The National Museum of Industrial History, abbreviated NMIH, housed in the former facility of Bethlehem Steel in Bethlehem, Pennsylvania, is a museum affiliated with the Smithsonian Institution that seeks to preserve, educate, and display the industrial history of the nation. It holds a collection of artifacts from the textile, steel and iron, and propane gas industries.

The museum holds a significant collection of industrial machinery on loan from the institute's National Museum of American History. The museum also has a large collection of documents, machinery, photographs, and other archival material from Bethlehem Steel, one of the world's largest steel manufacturers prior to its 2001 bankruptcy and 2003 dissolution.

The museum opened in August 2016 with the goal to "forge a connection between America's industrial past and the innovations of today by educating the public and inspiring the visionaries of tomorrow". The $7.5 million museum has four exhibitions, each focusing on a different aspect of industrial history that affected both Pennsylvania and the rest of the country.
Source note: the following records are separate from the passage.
(* ===== verification/Capabilities.v ===== *)
(** * Capabilities and products

    [internal/capabilities] (the vocabulary, the role table, the policy allow-list, the
    rollout mode) and [internal/products] (the product registry), with the root levels of
    [models.User].  These tables are what [Authz] decides from. *)
From stdpp Require Import base tactics list strings gmap.
From S2P Require Import Prelude GoStrings GoSort.
Open Scope string_scope.

Module capabilities.
Section capabilities.
Context `{GoUnicode}.

(** [type Capability string]: an action name. *)
Definition Capability := string.
Definition View : Capability := "view".
Definition EventCreate : Capability := "event:create".
Definition EventManage : Capability := "event:manage".
Definition EventDelete : Capability := "event:delete".
Definition GuestManage : Capability := "guest:manage".
Definition Checkin : Capability := "checkin:run".
Definition AnalyticsView : Capability := "analytics:view".
Definition MembersManage : Capability := "members:manage".
Definition OrgManage : Capability := "organization:manage".
Definition MetricsView : Capability := "metrics:view".
Definition EventClientsManage : Capability := "event:clients:manage".

Definition All : list Capability :=
  [View; EventCreate; EventManage; EventDelete; GuestManage; Checkin;
   AnalyticsView; MembersManage; OrgManage; MetricsView; EventClientsManage].

Definition sessionNames : gmap Capability string := list_to_map
  [(View, "events:view"); (EventCreate, "events:create"); (EventManage, "events:manage");
   (EventDelete, "events:delete"); (GuestManage, "guests:manage"); (Checkin, "checkin:run");
   (AnalyticsView, "analytics:view"); (MembersManage, "members:manage");
   (OrgManage, "organizations:manage"); (MetricsView, "metrics:view");
   (EventClientsManage, "events:clients:manage")].
Definition SessionName (capability : Capability) : option string := sessionNames !! capability.

Definition roleCapabilities : gmap string (list Capability) := list_to_map
  [("EVENT_MANAGER", [View; EventCreate; EventManage; GuestManage; Checkin; AnalyticsView; EventClientsManage]);
   ("EDITOR", [View; EventManage; GuestManage; AnalyticsView]);
   ("MEMBER", [View; GuestManage]);
   ("CHECKIN", [View; Checkin]);
   ("ANALYST", [View; AnalyticsView]);
   ("GUEST", [View]);
   ("VIEWER", [View])].

Definition NormalizeRole (role : string) : string := TrimPrefix (ToUpper (TrimSpace role)) "INHERITED_".

Definition IsOrganizationAdmin (role : string) : bool :=
  let code := NormalizeRole role in String.eqb code "OWNER" || String.eqb code "ADMIN".

Definition IsKnownRole (role : string) : bool :=
  let code := NormalizeRole role in
  if String.eqb code "OWNER" || String.eqb code "ADMIN" then true
  else bool_decide (is_Some (roleCapabilities !! code)).

Definition RoleCapabilities (role : string) : list Capability :=
  let code := NormalizeRole role in
  if String.eqb code "" then []
  else if String.eqb code "OWNER" || String.eqb code "ADMIN" then All
  else match roleCapabilities !! code with
       | Some known => known
       | None => [View]
       end.

Definition RoleHas (role : string) (capability : Capability) : bool :=
  existsb (λ held, String.eqb held capability) (RoleCapabilities role).

Definition EventClientCapabilities : list Capability :=
  [View; EventManage; GuestManage; Checkin; AnalyticsView].

Definition policyAllowList : gmap string (list string) := list_to_map
  [("itbem", ["dashboard:view"; "metrics:view"; "audit:view"; "automation:view"; "automation:manage";
              "platform:users:view"; "organizations:view"; "members:manage"]);
   ("eventiapp", ["dashboard:view"; "metrics:view"; "events:view"; "events:create"; "events:manage";
                  "guests:manage"; "checkin:run"; "analytics:view"; "members:manage"]);
   ("cafettonhouse", ["dashboard:view"; "metrics:view"; "events:view"; "events:create"; "events:manage";
                      "guests:manage"; "checkin:run"; "analytics:view"; "members:manage"])].
Definition normalizeApplication (application : string) : string := ToLower (TrimSpace application).
(** A missing key of a Go map of slices reads as the empty slice. *)
Definition allowListed (application : string) : list string :=
  default [] (policyAllowList !! normalizeApplication application).
Definition PolicyAllowList (application : string) : list string := sort_strings (allowListed application).
Definition PolicyAllows (application sessionName : string) : bool :=
  existsb (λ name, String.eqb name sessionName) (allowListed application).
Definition PolicyApplications : list string := sort_strings (map_to_list policyAllowList).*1.

(** [type Mode string] *)
Definition Mode := string.
Definition ModeOff : Mode := "off".
Definition ModeShadow : Mode := "shadow".
Definition ModeEnforce : Mode := "enforce".

Definition ParseMode (raw : string) : Mode * bool (* an error was returned *) :=
  let value := ToLower (TrimSpace raw) in
  if String.eqb value "" || String.eqb value ModeOff then (ModeOff, false)
  else if String.eqb value ModeShadow then (ModeShadow, false)
  else if String.eqb value ModeEnforce then (ModeEnforce, false)
  else (ModeOff, true).
End capabilities.
End capabilities.

Module products.
Section products.
Context `{GoUnicode}.

Definition EventiApp := "eventiapp".
Definition ITBEM := "itbem".
Definition CafettonHouse := "cafettonhouse".
(** [core.Definition] *)
Record Definition_ := {
  Code : string;
  Name : string;
  ProductLabel : string;
  Modules : list string;
  AllowsPlatformAuthority_ : bool;
  SupportsEventOperations_ : bool;
  SupportsAutomation_ : bool;
}.
Definition eventiapp_Definition : Definition_ :=
  {| Code := EventiApp; Name := "EventiApp"; ProductLabel := "Event operations";
     Modules := ["home"; "events"; "metrics"]; AllowsPlatformAuthority_ := true;
     SupportsEventOperations_ := true; SupportsAutomation_ := false |}.
Definition itbem_Definition : Definition_ :=
  {| Code := ITBEM; Name := "ITBEM"; ProductLabel := "Business operations";
     Modules := ["home"; "users"; "organizations"; "metrics"; "automation"];
     AllowsPlatformAuthority_ := true; SupportsEventOperations_ := false; SupportsAutomation_ := true |}.
Definition cafettonhouse_Definition : Definition_ :=
  {| Code := CafettonHouse; Name := "Cafetton House"; ProductLabel := "Client operations";
     Modules := ["home"; "users"; "organizations"; "metrics"];
     AllowsPlatformAuthority_ := false; SupportsEventOperations_ := false; SupportsAutomation_ := false |}.

Definition DefaultCode := EventiApp.
Definition orderedDefinitions : list Definition_ :=
  [eventiapp_Definition; itbem_Definition; cafettonhouse_Definition].
Definition definitions : gmap string Definition_ :=
  list_to_map ((λ d, (Code d, d)) <$> orderedDefinitions).
Definition Normalize (value : string) : string := ToLower (TrimSpace value).
Definition Resolve (value : string) : option Definition_ := definitions !! Normalize value.
Definition NormalizeOrDefault (value : string) : string :=
  match Resolve value with Some d => Code d | None => DefaultCode end.
Definition resolved_flag (f : Definition_ → bool) (value : string) : bool :=
  match Resolve value with Some d => f d | None => false end.
Definition AllowsPlatformAuthority : string → bool := resolved_flag AllowsPlatformAuthority_.
Definition SupportsEventOperations : string → bool := resolved_flag SupportsEventOperations_.
Definition SupportsAutomation : string → bool := resolved_flag SupportsAutomation_.

Definition organizationAdminModules : gmap string (list string) := {[ EventiApp := ["metrics"] ]}.
Definition ModuleRequiresOrganizationAdmin (product module : string) : bool :=
  match Resolve product with
  | None => false
  | Some d =>
      let module := TrimSpace module in
      if String.eqb module "" then false
      else existsb (λ reserved, EqualFold (TrimSpace reserved) module)
             (default [] (organizationAdminModules !! Code d))
  end.

Definition protectedSurfacePrefixes : list string :=
  ["/api/events"; "/api/guests"; "/api/moments"; "/api/invitations";
   "/api/sections"; "/api/tables"; "/api/resources"; "/api/admin/resources";
   "/api/fonts"; "/api/catalogs/design-templates"; "/api/catalogs/design-workspace";
   "/api/catalogs/color-palettes"; "/api/catalogs/font-sets"; "/api/catalogs/resource-types";
   "/api/catalogs/guest-statuses"; "/api/event-types"].
Definition OwnsProtectedSurface (path : string) : bool :=
  let path := TrimSuffix (ToLower (TrimSpace path)) "/" in
  existsb (HasPrefix path) protectedSurfacePrefixes.
Definition OwnsAutomationSurface (path : string) : bool :=
  HasPrefix (TrimSuffix (ToLower (TrimSpace path)) "/") "/api/automation".
Definition RequiresAutomationPath (path : string) : bool := OwnsAutomationSurface path.
Definition ParseEventClientAccess (raw : string) : bool := String.eqb (ToLower (TrimSpace raw)) "on".
Definition RequiresEventOperationsPath (path : string) : bool := OwnsProtectedSurface path.
End products.
End products.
The museum showcases the nation's industrial past by highlighting the machinery and the lives of workers at that time period.

== History ==
The National Museum of Industrial History opened in August 2016 in Bethlehem, Pennsylvania. The museum's curator of collections said the museum's goal was "to forge a connection between America's industrial past and the innovations of today by educating the public and inspiring the visionaries of tomorrow."

The museum occupies the former Bethlehem Steel plant building, which had been renovated many times since its initial construction. The steel mill has been closed since 1995. Bethlehem Steel was the nation's largest shipbuilder and second-largest steel manufacturer.

Each of the museum's exhibitions represents a certain aspect of industrial history in Pennsylvania and the nation. The museum is the first affiliate museum of the Smithsonian Institution. The museum was proposed in the 1990s, but was sidelined due to legal issues, which prevented clearance for opening until 2015. During its first few years, the museum has raised nearly $17 million.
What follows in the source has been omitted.